Researchers have tried different ways to improve the prognosis of patients with IgD subtype all along. In 2005, Wechalekar et al. [5] suggested that the mean OS of IgD subtype patients could be prolonged after ASCT when compared with chemotherapy (5.1 years vs. 2 years, respectively, P = 0.090). In 2014, Zagouri et al. [12] reported a median OS of 51.5 months in 31 IgD subtype patients in Greece, which was the longest survival treated with chemotherapy reported until now. However, in Asia, the data seemed less consistent. In 2008 and 2010, two studies from Korea reported poor outcomes for the IgD subtype patients following ASCT or conventional chemotherapy, with the median OS of 12 and 18.5 months [4, 7]. In 2015, a report from China showed that the median OS and PFS of IgD subtype were 24 and 15.5 months, respectively and no difference in OS was found among the bortezomib-only group, the non-bortezomib group, and the bortezomib + ASCT group [8]. Here, our patients with IgD subtype showed similar median OS (22.9 months) and PFS (10 months) as to these studies from Asia. Though patients with non-IgD subtypes had a favourable median OS of 81.7 months in our study, in the era of novel agents, the survival of patients with IgD subtype still cannot be improved from the new drugs, unlike the non-IgD subtypes. Recently, a case report on a patient with IgD subtype who was refractory to at least 5 different chemotherapy regimens had shown very good partial response to daratumumab (anti-CD38 monoclonal antibody) [13]. We expect that additional agents with novel mechanism including histone deacetylation, target of surface receptors, and chimeric antigen receptor T Cell immunotherapy would improve the survival of IgD subtype patients.

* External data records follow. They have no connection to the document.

(* ===== verification/F64.v ===== *)
(** * Rust's [f64] and [Duration]

    IEEE 754 binary64 is [spec_float] at precision 53 and exponent bound
    1024, with the Standard Library's reference operations; a [Duration] or an
    [Instant] is a number of nanoseconds.  [parse_f64] is [str::parse::<f64>]:
    the decimal is rounded once, to nearest even. *)
From Stdlib Require Import SpecFloat.
From S2P Require Import Prelude RustStr Signing Config.

Abbreviation f64 := spec_float.

Definition fadd : f64 -> f64 -> f64 := SFadd 53 1024.
Definition fsub : f64 -> f64 -> f64 := SFsub 53 1024.
Definition fmul : f64 -> f64 -> f64 := SFmul 53 1024.
Definition fdiv : f64 -> f64 -> f64 := SFdiv 53 1024.
(** [n as f64]. *)
Definition f64_of (n : N) : f64 := binary_normalize 53 1024 (Z.of_N n) 0 false.

Definition is_nan (x : f64) : bool := match x with S754_nan => true | _ => false end.
Definition is_finite (x : f64) : bool :=
  match x with S754_zero _ | S754_finite _ _ _ => true | _ => false end.

(** [f64::min] and [f64::max]: a NaN loses to the other operand. *)
Definition fmin (x y : f64) : f64 :=
  if is_nan x then y else if is_nan y then x else if SFltb x y then x else y.
Definition fmax (x y : f64) : f64 :=
  if is_nan x then y else if is_nan y then x else if SFltb y x then x else y.

Lemma fmin_le_r x y : is_nan y = false -> SFleb (fmin x y) y = true.
Proof.
  intros Hy. unfold fmin. rewrite Hy.
  assert (Hyy : SFleb y y = true).
  { unfold SFleb. destruct y as [s|s| |s mant e]; [done|by destruct s|done|].
    cbn. rewrite Z.compare_refl. change (Pos.compare_cont Eq mant mant) with (mant ?= mant)%positive.
    rewrite Pos.compare_refl. by destruct s. }
  destruct (is_nan x); [done|]. destruct (SFltb x y) eqn:E; [|done].
  unfold SFltb in E. unfold SFleb. by destruct (SFcompare x y) as [[]|].
Qed.

(** *** Durations *)
Definition NANOS_PER_SEC : N := 1000000000.

Definition as_secs_f64 (nanos : N) : f64 :=
  fadd (f64_of (nanos / NANOS_PER_SEC)) (fdiv (f64_of (nanos mod NANOS_PER_SEC)) (f64_of NANOS_PER_SEC)).

(** [a / b] rounded to the nearest, ties to even. *)
Definition div_half_even (a b : N) : N :=
  let q := (a / b)%N in
  let r := (a mod b)%N in
  match (2 * r ?= b)%N with Lt => q | Gt => q + 1 | Eq => if N.even q then q else q + 1 end%N.

(** [Duration::try_from_secs_f64]: nanoseconds; [None] when negative, not a
    number, or 2^64 seconds and more. *)
Definition try_from_secs_f64 (x : f64) : option N :=
  match x with
  | S754_zero _ => Some 0%N
  | S754_finite false mant e =>
      let '(num, den) :=
        if (0 <=? e)%Z then (N.shiftl (Npos mant) (Z.to_N e), 1%N)
        else (Npos mant, N.shiftl 1 (Z.to_N (- e))) in
      if (18446744073709551616 * den <=? num)%N then None
      else Some (div_half_even (num * NANOS_PER_SEC) den)
  | _ => None
  end.

(** *** Parsing *)
Definition point : byte := byte_of 46.

Fixpoint span_digits (l : list byte) : list byte * list byte :=
  match l with
  | b :: rest => if is_ascii_digit b then let '(d, r) := span_digits rest in (b :: d, r) else ([], l)
  | [] => ([], [])
  end.

Definition digits_value (l : list byte) : N := foldl (fun n b => 10 * n + (code b - 48))%N 0%N l.

(** [m * 10^k] rounded once.  Beyond the clamps the value is out of range on
    either side whatever [m] is (it has at most [digits] digits). *)
Definition decimal_f64 (neg : bool) (m : N) (k : Z) (digits : nat) : f64 :=
  let signed n := if neg then Z.opp (Z.of_N n) else Z.of_N n in
  if (m =? 0)%N then S754_zero neg
  else if (400 <? k)%Z then S754_infinity neg
  else if (k <? - (400 + Z.of_nat digits))%Z then S754_zero neg
  else if (0 <=? k)%Z then binary_normalize 53 1024 (signed (m * 10 ^ Z.to_N k)%N) 0 neg
  else
    (* enough quotient bits that the last one, kept sticky, decides no tie *)
    let den := (10 ^ Z.to_N (- k))%N in
    let shift := (N.size den + 1100)%N in
    let num := N.shiftl m shift in
    let sticky := if (num mod den =? 0)%N then 0%N else 1%N in
    binary_normalize 53 1024 (signed (2 * (num / den) + sticky)%N) (- (Z.of_N shift + 1)) neg.

Definition split_sign (l : list byte) : bool * list byte :=
  match l with
  | b :: rest => if beqb b minus then (true, rest) else if beqb b plus then (false, rest) else (false, l)
  | [] => (false, [])
  end.

Definition parse_exponent (l : list byte) : option Z :=
  match l with
  | [] => Some 0%Z
  | b :: rest =>
      if beqb (ascii_lower b) (byte_of 101) then
        let '(neg, rest) := split_sign rest in
        let '(digits, tail) := span_digits rest in
        if bool_decide (digits = []) || negb (bool_decide (tail = [])) then None
        else Some (if neg then - Z.of_N (digits_value digits) else Z.of_N (digits_value digits))%Z
      else None
  end.

Definition parse_f64 (s : string) : option f64 :=
  let '(neg, l) := split_sign (as_bytes s) in
  let word := to_ascii_lowercase (of_bytes l) in
  if String.eqb word "inf" || String.eqb word "infinity" then Some (S754_infinity neg)
  else if String.eqb word "nan" then Some S754_nan
  else
    let '(int, rest) := span_digits l in
    let '(frac, rest) :=
      match rest with
      | b :: rest' => if beqb b point then span_digits rest' else ([], rest)
      | [] => ([], [])
      end in
    if bool_decide (int ++ frac = []) then None
    else (fun e => decimal_f64 neg (digits_value (int ++ frac)) (e - Z.of_nat (length frac))
                     (length (int ++ frac))) <$> parse_exponent rest.

Example parse_half : parse_f64 "0.5" = Some (fdiv (f64_of 1) (f64_of 2)).
Proof. vm_compute. reflexivity. Qed.
Example parse_tenth : parse_f64 "1e-1" = Some (fdiv (f64_of 1) (f64_of 10)).
Proof. vm_compute. reflexivity. Qed.
Example parse_huge : parse_f64 "+2.5E400" = Some (S754_infinity false).
Proof. vm_compute. reflexivity. Qed.
Example parse_bad : parse_f64 "." = None /\ parse_f64 "1e" = None /\ parse_f64 "1x" = None.
Proof. vm_compute. done. Qed.
Example wait_rounds : try_from_secs_f64 (fdiv (f64_of 3) (f64_of 2)) = Some 1500000000%N.
Proof. vm_compute. reflexivity. Qed.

In summary, the IgD subtype was found to be an independent adverse risk factor for prognosis. MM patients with IgD subtype presented with a more aggressive disease course and had shorter survival with chemotherapy as compared to the non-IgD subtypes, even in this era of novel agents. Considering the rarity of this subtype, international collaborative studies are suggested to confirm our findings and further elucidate the underlying mechanisms for developing potent therapeutic approaches.

Additional file 1: Table S1. Univariate analysis for PFS and OS of 216 patients with multiple myeloma.

Additional file 2: Figure S1. Kaplan–Meier overall survival curves of patients with multiple myeloma. a: Survival curves of patients stratified according to β2M, ≤ 5.5 mg/L vs. > 5.5 mg/L (P = 0.002); b: Survival of patients according to LDH, ≤ 250U/L vs. > 250U/L (P < 0.001); c: Survival of patients with and without extramedullary infiltration (P < 0.000); d: Survival of patients with and without ISS stage III (P = 0.028); e: Survival of patients with and without 13q deletion (P = 0.003); f: Survival of patients with and without 1q21 amplification (P < 0.000); g: Survival of patients with and without different IGH rearrangement [non-IGH rearrangement vs. t(4;14) vs. t(11;14) vs. t(14;16), P < 0.000]; h: Survival of patients with and without abnormal sFLC ratios (P = 0.035).

Additional file 3: Figure S2. Overall survival in IgD myeloma patients with and without abnormal sFLC ratio.